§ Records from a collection

(* ===== verification/Metering.v ===== *)
(** * From relayed bytes to usage counters

    Composes the peer relay manager with the usage meter through
    [MeterRecorder] ([internal/peerrelay/meter.go]): what the counters hold after
    the reports of a run is what its relays forwarded, in each direction. *)
From S2P Require Import Prelude Go Relay RelayProofs RelayGuarantees Usage UsageCounters.

Module Metering.
Import Relay RelayProofs RelayGuarantees Usage UsageCounters.

(** [MeterRecorder.RecordRelayUsage] on a [Meter]. *)
Definition MeterRecorder (record : Relay.Usage) (m : Meter) : option err * Meter :=
  if (us_EnvironmentID record == "") || (us_RouteID record == "") || (us_RouteRevision record =? 0)
  then (Some ErrMeterInvalid, m)
  else Record_ (us_EnvironmentID record) (us_RouteID record) (us_RouteRevision record)
         (us_BytesToHost record) (us_BytesToInitiator record) m.

(** It answers what the manager's recorder answers. *)
Lemma MeterRecorder_answer record m :
  (MeterRecorder record m).1
  = RecordRelayUsage (Some (λ e r v i o, (Record_ e r v i o m).1)) ErrMeterInvalid record.
Proof. unfold MeterRecorder, RecordRelayUsage. by destruct (_ || _). Qed.

(** The reports of a manager, in order. *)
Fixpoint meter_all (records : list (Z * Relay.Usage)) (m : Meter) : list (option err) * Meter :=
  match records with
  | [] => ([], m)
  | (_, u) :: records =>
      let '(e, m) := MeterRecorder u m in
      let '(es, m) := meter_all records m in (e :: es, m)
  end.

(** ** What a report says *)

Definition usage_for (r : relay) (u : Relay.Usage) : Prop :=
  us_EnvironmentID u = bd_EnvironmentID (rl_binding r) ∧ us_RouteID u = bd_RouteID (rl_binding r)
  ∧ us_RouteRevision u = bd_RouteRevision (rl_binding r).

Definition billed (r : relay) (u : Relay.Usage) : Prop :=
  usage_for r u ∧ us_BytesToHost u = rl_toHost r ∧ us_BytesToInitiator u = rl_toInitiator r.

Record billing_ok (r : relay) : Prop := {
  bo_environment : bd_EnvironmentID (rl_binding r) ≠ "";
  bo_route : bd_RouteID (rl_binding r) ≠ "";
  bo_revision : 0 < bd_RouteRevision (rl_binding r);
  bo_maximum : bd_MaximumBytes (rl_binding r) ≤ 2 ^ 40;
  bo_base : rl_started r = true → usage_for r (rl_baseUsage r)
}.

Record metering_inv (m : Manager) : Prop := {
  mt_heap : ∀ id r, mg_heap m !! id = Some r → billing_ok r;
  mt_records : ∀ id u, (id, u) ∈ mg_records m →
               ∃ r, mg_heap m !! id = Some r ∧ rl_finalOnce r = true ∧ billed r u
}.

(** A write that leaves the finished relays' bytes alone. *)
Lemma metering_update m id r r' :
  metering_inv m → mg_heap m !! id = Some r → billing_ok r' → rl_binding r' = rl_binding r →
  (rl_finalOnce r = true → rl_finalOnce r' = true ∧ rl_toHost r' = rl_toHost r
                           ∧ rl_toInitiator r' = rl_toInitiator r) →
  metering_inv (m <| mg_heap := <[id := r']> (mg_heap m) |>).
Proof.
  intros [H1 H2] Hr Hok Hb Hf. constructor; cbn.
  - intros j q [[<- <-]|[? ?]]%lookup_insert_Some; [done|by apply (H1 j)].
  - intros j u Hu. destruct (H2 j u Hu) as (q & Hq & Hqf & Hbill).
    destruct (decide (j = id)) as [->|]; [|exists q; by rewrite lookup_insert_ne].
    exists r'. rewrite lookup_insert_eq. simplify_eq. destruct (Hf Hqf) as (F1 & F2 & F3).
    unfold billed, usage_for. by rewrite Hb, F2, F3.
Qed.

Lemma metering_frame m m' :
  metering_inv m → mg_heap m' = mg_heap m → mg_records m' = mg_records m → metering_inv m'.
Proof. intros [H1 H2] Eh Er. constructor; by rewrite ?Eh, ?Er. Qed.

Lemma metering_closeLeg l m : metering_inv m → metering_inv (closeLeg l m).
Proof. destruct l; [|done]. intros ?. by eapply metering_frame. Qed.

Lemma metering_finalize now record id cause completed m :
  manager_inv m → metering_inv m →
  (∀ r u, mg_heap m !! id = Some r → rl_started r = true → completed = Some u → usage_for r u) →
  metering_inv (finalize now record id cause completed m).
Proof.
  intros Hi [H1 H2] Hc. destruct (mg_heap m !! id) as [r|] eqn:Hr; [|unfold finalize; by rewrite Hr].
  destruct (rl_finalOnce r) eqn:Hf; [unfold finalize; by rewrite Hr, Hf|].
  rewrite (finalize_unfold _ _ _ _ _ _ r) by (done || by apply (mi_live _ Hi)).
  set (r' := finished now record cause completed r). pose proof (H1 _ _ Hr) as Hok.
  assert (∀ j u, (j, u) ∈ mg_records m → ∃ q, <[id := r']> (mg_heap m) !! j = Some q
            ∧ rl_finalOnce q = true ∧ billed q u) as Hold.
  { intros j u Hu. destruct (H2 j u Hu) as (q & Hq & Hqf & Hbill). exists q.
    rewrite lookup_insert_ne; [done|]. intros ->. congruence. }
  constructor; cbn.
  - intros j q [[<- <-]|[? ?]]%lookup_insert_Some; [|by apply (H1 j)]. by destruct Hok.
  - intros j u. destruct (rl_started r) eqn:Hs; [|by apply Hold].
    intros [?|Hx%list_elem_of_singleton]%elem_of_app; [by apply Hold|]. simplify_eq. exists r'.
    rewrite lookup_insert_eq. split_and!; [done..|]. unfold billed, usage_for. cbn.
    destruct completed as [u|]; cbn.
    + by destruct (Hc r u eq_refl Hs eq_refl) as (? & ? & ?).
    + by destruct (bo_base _ Hok Hs) as (? & ? & ?).
Qed.

Lemma validAdmission_billing a now :
  validAdmission a now = true →
  bd_EnvironmentID (adm_Binding a) ≠ "" ∧ bd_RouteID (adm_Binding a) ≠ ""
  ∧ 0 < bd_RouteRevision (adm_Binding a) ∧ bd_MaximumBytes (adm_Binding a) ≤ 2 ^ 40.
Proof. unfold validAdmission, canonicalBinding. intros H. bools. done. Qed.

(** The relay [Attach] joins, in the map or fresh. *)
Lemma metering_select key m id r created m' :
  manager_inv m → metering_inv m → bd_EnvironmentID (rk_Binding key) ≠ "" →
  bd_RouteID (rk_Binding key) ≠ "" → 0 < bd_RouteRevision (rk_Binding key) →
  bd_MaximumBytes (rk_Binding key) ≤ 2 ^ 40 →
  Attach_select key m = (inr (id, r, created), m') → metering_inv m'.
Proof.
  intros Hi [H1 H2] K1 K2 K3 K4 Ha. unfold Attach_select in Ha. destruct (mg_relays m !! key) as [j|].
  { by destruct (mg_heap m !! j); simplify_eq. }
  destruct (_ <=? _); [done|]. destruct (_ <=? _) in Ha; [done|]. injection Ha as <- <- <- <-.
  assert (mg_heap m !! mg_next m = None) as Hfresh.
  { destruct (mg_heap m !! mg_next m) eqn:E; [|done]. apply (mi_heap _ Hi) in E as [? _]. lia. }
  constructor; cbn.
  - intros j q [[<- <-]|[? ?]]%lookup_insert_Some; [by constructor|by apply (H1 j)].
  - intros j u Hu. destruct (H2 j u Hu) as (q & Hq & Hbill). exists q.
    rewrite lookup_insert_ne; [done|]. intros <-. congruence.
Qed.

Lemma metering_join now admission stream id r created m res m' :
  metering_inv m → mg_heap m !! id = Some r → rl_finalOnce r = false →
  Attach_join now admission stream id r created m = (res, m') → metering_inv m'.
Proof.
  intros Hi Hr Hf Ha. unfold Attach_join in Ha. pose proof (mt_heap _ Hi _ _ Hr) as [].
  destruct (rl_expired r); [simplify_eq; by eapply metering_frame|].
  destruct (nonnil _) in Ha; [simplify_eq; by eapply metering_frame|].
  destruct (_ && _) in Ha; [simplify_eq; by eapply metering_frame|].
  cases; eapply metering_update; try done; rewrite ?Hf; done.
Qed.

Lemma metering_attach now1 now2 now3 ctxErr admission stream m res m' :
  manager_inv m → metering_inv m →
  Attach now1 now2 now3 ctxErr admission stream m = (res, m') → metering_inv m'.
Proof.
  intros Hi Hm Ha. unfold Attach in Ha. destruct stream as [stream|]; [|by simplify_eq].
  destruct (negb _) eqn:Hv in Ha; [simplify_eq; by eapply metering_frame|].
  destruct ctxErr; [simplify_eq; by eapply metering_frame|]. apply (prune_inv now2) in Hi.
  assert (metering_inv (pruneConsumedLocked now2 m)) as Hm1 by (by eapply metering_frame).
  set (m1 := pruneConsumedLocked now2 m) in *.
  destruct (mg_closed m1); [simplify_eq; by eapply metering_frame|].
  destruct (mg_draining m1); [simplify_eq; by eapply metering_frame|].
  destruct (nonnil _); [simplify_eq; by eapply metering_frame|].
  destruct (Attach_select _ m1) as [[e|[[id r] created]] m2] eqn:Hs.
  - assert (m2 = m1) as -> by (unfold Attach_select in Hs; by cases). simplify_eq. by eapply metering_frame.
  - apply negb_false_iff in Hv. pose proof (validAdmission_billing _ _ Hv) as (V1 & V2 & V3 & V4).
    pose proof Hs as Hs'. apply Attach_select_inv in Hs as (_ & Hr & Hf & _); [|done|].
    + eapply metering_join; [|done..]. by eapply (metering_select _ m1); [done|done| | | | |exact Hs'].
    + unfold validAdmission in Hv. cbn. bools. lia.
Qed.

(** ** Runs *)

(** A step in which no relay forwards after it was reported and in which route
    revisions are uint64. *)
Definition quiet_step (p p' : pool) : Prop :=
  any_step p p'
  ∧ (∀ id r r', mg_heap (p_m p) !! id = Some r → rl_done r = true → mg_heap (p_m p') !! id = Some r' →
       rl_toHost r' = rl_toHost r ∧ rl_toInitiator r' = rl_toInitiator r)
  ∧ ∀ id r, mg_heap (p_m p') !! id = Some r → is_u64 (bd_RouteRevision (rl_binding r)).

Lemma metering_step p p' :
  quiet_step p p' → manager_inv (p_m p) → metering_inv (p_m p) → metering_inv (p_m p').
Proof.
  intros ([now Hs] & Hq & _) Hi Hm.
  destruct Hs as [now1 now3 ctxErr a s id go m m' ts rs Ha|now1 now3 ctxErr a s e m m' ts rs Ha
    |m ts rs|m ts rs|id b m m' ts rs He|id cause m m' t ts rs Ht|record t m ts1 ts2 rs
    |id dir n r m ts rs Hid Hr Hn Hle|record f1 f2 id m ts rs Hid]; cbn [p_m] in *.
  - by eapply metering_attach.
  - by eapply metering_attach.
  - by eapply metering_frame.
  - by eapply metering_frame.
  - unfold expirePending_mark in He. destruct (mg_heap m !! id) as [r|] eqn:Hr; [|by simplify_eq].
    destruct (_ || _); simplify_eq; [done|]. pose proof (mt_heap _ Hm _ _ Hr) as [].
    by eapply metering_update.
  - unfold terminate_begin in Ht. destruct (mg_heap m !! id) as [r|] eqn:Hr; [|done].
    destruct (rl_stopOnce r); simplify_eq. pose proof (mt_heap _ Hm _ _ Hr) as [].
    by eapply metering_update.
  - unfold terminate_finish. destruct (mg_heap m !! tm_relay t) as [r|] eqn:Hr; [|done].
    pose proof (mt_heap _ Hm _ _ Hr) as []. pose proof (proj2 (mi_heap _ Hi _ _ Hr)) as [].
    set (m1 := m <| mg_heap := _ |>).
    assert (metering_inv m1) as Hm1 by (by eapply metering_update).
    assert (manager_inv m1) as Hi1 by (by eapply update_inv).
    destruct (negb _); [|by apply metering_closeLeg, metering_closeLeg].
    apply metering_finalize; [by apply closeLeg_inv, closeLeg_inv|by apply metering_closeLeg, metering_closeLeg|done].
  - pose proof (mt_heap _ Hm _ _ Hr) as []. eapply metering_update; [done..| |by destruct dir|].
    + destruct dir; by constructor.
    + intros Hf. split; [by destruct dir|]. apply (Hq id r (forward dir n r) Hr).
      * pose proof (proj2 (mi_heap _ Hi _ _ Hr)) as []. congruence.
      * cbn. by rewrite lookup_insert_eq.
  - unfold run_finish. destruct (mg_heap m !! id) as [r|] eqn:Hr; [|done].
    apply metering_finalize; [by apply closeLeg_inv, closeLeg_inv|by apply metering_closeLeg, metering_closeLeg|].
    intros q u Hq' Hst [= <-]. assert (mg_heap m !! id = Some q) as Hq2.
    { destruct (rl_host r), (rl_initiator r); done. }
    simplify_eq. destruct (bo_base _ (mt_heap _ Hm _ _ Hr) Hst) as (? & ? & ?).
    unfold setBytes. by destruct (cr_toInitiator f1), (cr_toInitiator f2).
Qed.

Lemma metering_run config m p :
  NewManager config = inr m → rtc quiet_step (mkPool m [] ∅) p →
  manager_inv (p_m p) ∧ metering_inv (p_m p)
  ∧ ∀ id r, mg_heap (p_m p) !! id = Some r → is_u64 (bd_RouteRevision (rl_binding r)).
Proof.
  intros Hm Hr. pose proof (NewManager_inv _ _ Hm) as Hi0.
  assert (mg_heap m = ∅ ∧ mg_records m = []) as [Eh Er].
  { unfold NewManager in Hm. destruct (negb _) in Hm; by simplify_eq. }
  remember (mkPool m [] ∅) as p0 eqn:E0.
  assert (manager_inv (p_m p0) ∧ metering_inv (p_m p0)
    ∧ ∀ id r, mg_heap (p_m p0) !! id = Some r → is_u64 (bd_RouteRevision (rl_binding r))) as H0.
  { subst p0. cbn. rewrite Eh. split_and!; [done| |done]. constructor; rewrite ?Eh, ?Er; [done|set_solver]. }
  clear E0. induction Hr as [|p0 p1 p2 Hs Hr IH]; [done|]. destruct H0 as (I1 & I2 & _). apply IH.
  split_and!; [|by eapply metering_step|apply Hs].
  destruct Hs as [[now Hs] _]. by eapply pool_step_inv.
Qed.

(** ** The meter *)

Record meter_ready (m : Meter) : Prop := {
  mr_node : m_Node m ≠ "";
  mr_epoch : m_Epoch m ≠ "";
  mr_key : m_KeyID m ≠ "" ∧ m_keySize m = true;
  mr_counters : counters_ok (m_Counters m)
}.

Definition direction (toInitiator : bool) : string := if toInitiator then "egress" else "ingress".

Definition report_key (m : Meter) (u : Relay.Usage) (toInitiator : bool) : Key :=
  mkKey (m_Node m) (m_Epoch m) (us_EnvironmentID u) (us_RouteID u) (direction toInitiator)
    (us_RouteRevision u).

Definition usage_bytes (toInitiator : bool) (u : Relay.Usage) : Z :=
  if toInitiator then us_BytesToInitiator u else us_BytesToHost u.

(** The additions of one report. *)
Definition addition (m : Meter) (u : Relay.Usage) (toInitiator : bool) : list (Key * Z) :=
  if usage_bytes toInitiator u =? 0 then [] else [(report_key m u toInitiator, usage_bytes toInitiator u)].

§ Work instruction
Set down, exactly as they stand above, the lines starting with the line with "destruct (rl_finalOnce r)" and going on through the line with "u) as Hold.", and no others.

§ Exercise answer
  destruct (rl_finalOnce r) eqn:Hf; [unfold finalize; by rewrite Hr, Hf|].
  rewrite (finalize_unfold _ _ _ _ _ _ r) by (done || by apply (mi_live _ Hi)).
  set (r' := finished now record cause completed r). pose proof (H1 _ _ Hr) as Hok.
  assert (∀ j u, (j, u) ∈ mg_records m → ∃ q, <[id := r']> (mg_heap m) !! j = Some q
            ∧ rl_finalOnce q = true ∧ billed q u) as Hold.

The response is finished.